▸ Data excerpts

(** ** The whole prepass *)

Definition builtin_stages : driver unit :=
  let* _ := region_mapping_stage in
  let* _ := run_builtin_stage (fun bb => negb (present (slice_ir bb)) && present (layer_plan bb) && present (region_map bb))
              commit_slice_builtin in
  let* _ := run_builtin_stage (fun bb => present (slice_ir bb) && present (layer_plan bb) && present (surface_classification bb))
              commit_overhang_annotation_builtin in
  let* _ := run_builtin_stage (fun bb => present (slice_ir bb) && present (region_map bb)) commit_shell_classification_builtin in
  let* _ := run_builtin_stage (fun bb => present (slice_ir bb) && present (region_map bb)) paint_segmentation_builtin in
  let* _ := run_builtin_stage (fun bb => negb (present (support_analysis bb)) && present (slice_ir bb)) support_analysis_builtin in
  run_builtin_stage (fun bb => negb (present (support_geometry bb)) && present (layer_plan bb) && present (slice_ir bb))
    commit_support_geometry_builtin.

Definition early_stages : list CompiledStage :=
  filter (fun stage => stage_requires_region_map (cs_stage_id stage) = false) (ep_prepass_stages plan).
Definition late_stages : list CompiledStage :=
  filter (fun stage => stage_requires_region_map (cs_stage_id stage) = true) (ep_prepass_stages plan).

(** The audits, and the support entries of the late stages before their aggregation. *)
Definition execute_prepass_with_builtins_configured : driver (list PrepassAudit * list SupportPlanEntry) :=
  let* _ := run_builtin_stage (fun bb => negb (present (surface_classification bb))) mesh_analysis_builtin in
  let* early := execute_prepass early_stages in
  let* _ := builtin_stages in
  let* late := execute_prepass late_stages in
  ret (early.1 ++ late.1, late.2).
End configured.

(** ** The calls of the blackboard

    What a computation does to the blackboard is the list of the calls that were accepted:
    a refused call changes nothing and ends the prepass. *)

Inductive slot_write := Commit (slot : BlackboardPrepassSlot) | Replace (slot : BlackboardPrepassSlot).

#[export] Instance slot_write_eq_dec : EqDecision slot_write.
Proof. solve_decision. Defined.

Definition write_of (c : bb_call) : option slot_write :=
  match c with
  | CommitSurfaceClassification _ => Some (Commit SlotSurfaceClassification)
  | ReplaceSurfaceClassification _ => Some (Replace SlotSurfaceClassification)
  | CommitLayerPlan _ => Some (Commit SlotLayerPlan)
  | ReplaceLayerPlan _ => Some (Replace SlotLayerPlan)
  | CommitSeamPlan _ => Some (Commit SlotSeamPlan)
  | CommitSupportPlan _ => Some (Commit SlotSupportPlan)
  | CommitRegionMap _ => Some (Commit SlotRegionMap)
  | CommitSliceIr _ => Some (Commit SlotSliceIR)
  | ReplaceSliceIr _ => Some (Replace SlotSliceIR)
  | CommitSupportGeometry _ => Some (Commit SlotSupportGeometry)
  | CommitSupportAnalysis _ => Some (Commit SlotSupportAnalysis)
  | CommitLayerSelectionIndex _ | CommitLayerOutput _ _ | DrainLayerOutputs => None
  end.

▸ What you will do
The records above should be transcribed in full, with no differences.

▸ Exercise solution
(** ** The whole prepass *)

Definition builtin_stages : driver unit :=
  let* _ := region_mapping_stage in
  let* _ := run_builtin_stage (fun bb => negb (present (slice_ir bb)) && present (layer_plan bb) && present (region_map bb))
              commit_slice_builtin in
  let* _ := run_builtin_stage (fun bb => present (slice_ir bb) && present (layer_plan bb) && present (surface_classification bb))
              commit_overhang_annotation_builtin in
  let* _ := run_builtin_stage (fun bb => present (slice_ir bb) && present (region_map bb)) commit_shell_classification_builtin in
  let* _ := run_builtin_stage (fun bb => present (slice_ir bb) && present (region_map bb)) paint_segmentation_builtin in
  let* _ := run_builtin_stage (fun bb => negb (present (support_analysis bb)) && present (slice_ir bb)) support_analysis_builtin in
  run_builtin_stage (fun bb => negb (present (support_geometry bb)) && present (layer_plan bb) && present (slice_ir bb))
    commit_support_geometry_builtin.

Definition early_stages : list CompiledStage :=
  filter (fun stage => stage_requires_region_map (cs_stage_id stage) = false) (ep_prepass_stages plan).
Definition late_stages : list CompiledStage :=
  filter (fun stage => stage_requires_region_map (cs_stage_id stage) = true) (ep_prepass_stages plan).

(** The audits, and the support entries of the late stages before their aggregation. *)
Definition execute_prepass_with_builtins_configured : driver (list PrepassAudit * list SupportPlanEntry) :=
  let* _ := run_builtin_stage (fun bb => negb (present (surface_classification bb))) mesh_analysis_builtin in
  let* early := execute_prepass early_stages in
  let* _ := builtin_stages in
  let* late := execute_prepass late_stages in
  ret (early.1 ++ late.1, late.2).
End configured.

(** ** The calls of the blackboard

    What a computation does to the blackboard is the list of the calls that were accepted:
    a refused call changes nothing and ends the prepass. *)

Inductive slot_write := Commit (slot : BlackboardPrepassSlot) | Replace (slot : BlackboardPrepassSlot).

#[export] Instance slot_write_eq_dec : EqDecision slot_write.
Proof. solve_decision. Defined.

Definition write_of (c : bb_call) : option slot_write :=
  match c with
  | CommitSurfaceClassification _ => Some (Commit SlotSurfaceClassification)
  | ReplaceSurfaceClassification _ => Some (Replace SlotSurfaceClassification)
  | CommitLayerPlan _ => Some (Commit SlotLayerPlan)
  | ReplaceLayerPlan _ => Some (Replace SlotLayerPlan)
  | CommitSeamPlan _ => Some (Commit SlotSeamPlan)
  | CommitSupportPlan _ => Some (Commit SlotSupportPlan)
  | CommitRegionMap _ => Some (Commit SlotRegionMap)
  | CommitSliceIr _ => Some (Commit SlotSliceIR)
  | ReplaceSliceIr _ => Some (Replace SlotSliceIR)
  | CommitSupportGeometry _ => Some (Commit SlotSupportGeometry)
  | CommitSupportAnalysis _ => Some (Commit SlotSupportAnalysis)
  | CommitLayerSelectionIndex _ | CommitLayerOutput _ _ | DrainLayerOutputs => None
  end.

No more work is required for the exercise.